Council of Heads of Australasian Herbaria |
Born in Brisbane, Queensland in 1930.
Joan Winifred Cribb, botanist and author, was born in Brisbane, daughter of Desmond A. Herbert, botanist (later Foundation Professor of Botany at the University of Queensland), and Vera McNeilance, née Prowse, also a botanist. After completing her education at the Brisbane Girls' Grammar School, Joan studied botany at the University of Queensland, graduating Bachelor of Science Honours in 1952. She obtained her Master of Science degree in 1954, the year she married Alan B. Cribb, then lecturer in botany at the University. Joan later worked part-time as a tutor and lecturer in biology and microbiology while raising two sons. She retired from teaching in 1989.

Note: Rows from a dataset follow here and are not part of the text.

(** * The form-state engine of the Budibase client (InnerForm.svelte)

    A shallow embedding of the script block of
    [packages/client/src/components/app/forms/InnerForm.svelte]: the field
    registry, the field API factory, the derived stores and the step
    controller, followed by the properties of the engine that the
    specification states.

    Beside the engine, the handlers of the modal dialog content
    ([packages/bbui/src/Modal/ModalContent.svelte]) and the data providers
    of the "Save Row" action settings are embedded.

    Layout: JavaScript values and the built-ins the component calls, the
    collaborators it imports, the component state and its operations, and
    then the lemmas. *)

From Stdlib Require Import ZArith NArith List String Ascii Bool Lia.
From Stdlib Require Import Permutation Sorted DecimalString DecimalNat.
Import ListNotations.

Local Open Scope string_scope.
Local Open Scope Z_scope.

(** ** JavaScript values *)

(** Numbers are the integers and [NaN]; the component only counts steps and
    reads the clock, so fractions never arise. *)
Inductive number : Type :=
| Int (z : Z)
| NaN.

Set Warnings "-register-all".

(** Values are trees: objects keep their properties in insertion order, as
    the engine observes it through [Object.entries]. *)
Inductive val : Type :=
| VUndefined
| VNull
| VBool (b : bool)
| VNum (n : number)
| VStr (s : string)
| VArr (elems : list val)
| VObj (props : list (string * val)).

Definition obj : Type := list (string * val).

(** [!!v] *)
Definition truthy (v : val) : bool :=
  match v with
  | VUndefined | VNull => false
  | VBool b => b
  | VNum (Int z) => negb (z =? 0)
  | VNum NaN => false
  | VStr s => negb (s =? "")%string
  | VArr _ | VObj _ => true
  end.

(** [v == null] *)
Definition is_nullish (v : val) : bool :=
  match v with
  | VUndefined | VNull => true
  | _ => false
  end.

(** A value that is not an object: it has no properties to write, and what
    holds it cannot see it change. *)
Definition is_primitive (v : val) : bool :=
  match v with
  | VArr _ | VObj _ => false
  | _ => true
  end.

(** [a ?? b] *)
Definition nullish_coalesce (a b : val) : val :=
  if is_nullish a then b else a.

(** [a || b] *)
Definition js_or (a b : val) : val :=
  if truthy a then a else b.

(** A parameter with a default value: [undefined] selects the default. *)
Definition default_param (a d : val) : val :=
  match a with
  | VUndefined => d
  | _ => a
  end.

(** [a === b].  Two objects (or arrays) are strictly equal when they are the
    same reference; the tree model does not record references, so the caller
    says whether the two operands are one object ([same_ref]). *)
Definition strict_equals (same_ref : bool) (a b : val) : bool :=
  match a, b with
  | VUndefined, VUndefined => true
  | VNull, VNull => true
  | VBool x, VBool y => Bool.eqb x y
  | VNum (Int x), VNum (Int y) => x =? y
  | VNum _, VNum _ => false
  | VStr x, VStr y => (x =? y)%string
  | VArr _, VArr _ => same_ref
  | VObj _, VObj _ => same_ref
  | _, _ => false
  end.

(** An optional numeric argument as a value. *)
Definition val_of_number (n : option number) : val :=
  match n with
  | Some x => VNum x
  | None => VUndefined
  end.

(** [isNaN(n)] for a number or [undefined]. *)
Definition isNaN (n : option number) : bool :=
  match n with
  | Some (Int _) => false
  | _ => true
  end.

(** [step || 1] *)
Definition step_or_1 (step : Z) : Z :=
  if truthy (VNum (Int step)) then step else 1.

(** [Array.isArray(v)] *)
Definition Array_isArray (v : val) : bool :=
  match v with
  | VArr _ => true
  | _ => false
  end.

(** Own property lookup in a property list. *)
Fixpoint own (o : obj) (k : string) : option val :=
  match o with
  | [] => None
  | (k', v) :: r => if (k' =? k)%string then Some v else own r k
  end.

(** [o[k] = v] on a property list: an existing key keeps its place, a new
    key goes last. *)
Fixpoint obj_set (o : obj) (k : string) (v : val) : obj :=
  match o with
  | [] => [(k, v)]
  | (k', v') :: r =>
      if (k' =? k)%string then (k, v) :: r else (k', v') :: obj_set r k v
  end.

(** Canonical array-index keys: decimal, no leading zero, below 2^32 - 1. *)
Definition digit_of (c : ascii) : option N :=
  let n := N_of_ascii c in
  if ((48 <=? n) && (n <=? 57))%N then Some (n - 48)%N else None.

Fixpoint parse_digits (acc : N) (s : string) : option N :=
  match s with
  | EmptyString => Some acc
  | String c r =>
      match digit_of c with
      | Some d => parse_digits (acc * 10 + d)%N r
      | None => None
      end
  end.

Joan is an expert on the fungi of Queensland. She first studied the gasteromycetes (puffballs, stinkhorns and related fungi) for her university degrees. She has described 21 new species of gasteromycetes, a rust fungus on mistletoe and three truffle-like fungi. For more than 45 years she has travelled widely in Queensland, collecting and recording gasteromycetes. Her collections are now lodged in the Plant Protection Unit of the Queensland Department of Primary Industries and at the Commonwealth Mycological Institute, Kew, England. She has written some 30 scientific papers as sole author and co-written another 20 papers. Her contribution to fungal taxonomy is acknowledged in the naming of the genus Cribbea.

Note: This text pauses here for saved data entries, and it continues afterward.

(** X29: a layer name that a var-positional parameter collects is stored
    inside a tuple, and the queries, which look for strings among the
    elements of a recipe, do not see it.  After
    [set("S", stack, "A", "B")] for [def stack(first, *images)], the recipe
    is [(stack, "A", ("B",))]: ["S"] follows ["A"] and not ["B"], and ["B"]
    is neither a source of ["S"] nor a root. *)
Theorem var_positional_makes_no_follower :
  ∃ w',
    Workflow.set "S" (PFun "stack") [PStr "A"; PStr "B"] ∅ Workflow.init =
      (Ok tt, w') ∧
    Workflow.get_task "S" w' =
      (Ok (PTuple [PFun "stack"; PStr "A"; PTuple [PStr "B"]]), w') ∧
    Workflow.followers_of "A" w' = (Ok ["S"], w') ∧
    Workflow.followers_of "B" w' = (Ok [], w') ∧
    Workflow.sources_of "S" w' = (Ok ["A"], w') ∧
    Workflow.roots w' = (Ok ["A"], w').
Proof.
  exists {| Workflow._tasks :=
              [("S", PTuple [PFun "stack"; PStr "A"; PTuple [PStr "B"]])] |}.
  split_and!; reflexivity.
Qed.

(** * Further properties of the manager *)

(** ** What invalidation leaves alone *)

Section payload_frames.
Implicit Types (self : WorkflowManager.t) (items : list string).

Lemma payloads_alter_metadata self name key value :
  data <$> alter (with_metadata key value) name (WorkflowManager.viewer self) =
  payloads self.
Proof.
  apply map_eq. intros n. unfold payloads. rewrite !lookup_fmap.
  destruct (decide (n = name)) as [->|Hne].
  - rewrite lookup_alter_eq.
    by destruct (WorkflowManager.viewer self !! name).
  - by rewrite lookup_alter_ne.
Qed.

Lemma set_metadata_keeps_payloads name key value :
  preserves recipes_and_payloads (WorkflowManager.set_metadata name key value).
Proof.
  intros self. unfold recipes_and_payloads. csimpl. f_equal.
  unfold payloads at 1. csimpl. apply payloads_alter_metadata.
Qed.

Lemma in_workflow_keeps_payloads {A} (m : M Workflow.t A) :
  preserves id m →
  preserves recipes_and_payloads (WorkflowManager.in_workflow m).
Proof.
  intros Hm self. pose proof (in_workflow_readonly m Hm self) as E.
  unfold id in E. by rewrite E.
Qed.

Joan and Alan Cribb have worked closely as a team, both professionally and in pursuing their wider interests in natural history. Alan's expertise in algae led Joan to broadening her interest to marine fungi, of which she has described 14 new species. Joan and Alan Cribb have also recorded the occurrence of freshwater fungi from Queensland streams and shared their life-long interest in native plants. Together they have published a definitive series of books on native plants and their properties: Wild Food in Australia (1975, 1982, 1987), Useful Wild Plants in Australia (1981) and Wild Medicine in Australia (1981). A fourth book, Plant Life of the Great Barrier Reef and Adjacent Shores (1985), was the outcome of many excursions to the area.
Joan joined the Queensland Naturalists' Club In 1949 and since then has been a club stalwart, serving twice as president and editing the Queensland Naturalist. She received the inaugural Queensland Natural History Award in 1992 and the Australian Natural History Medallion two years later.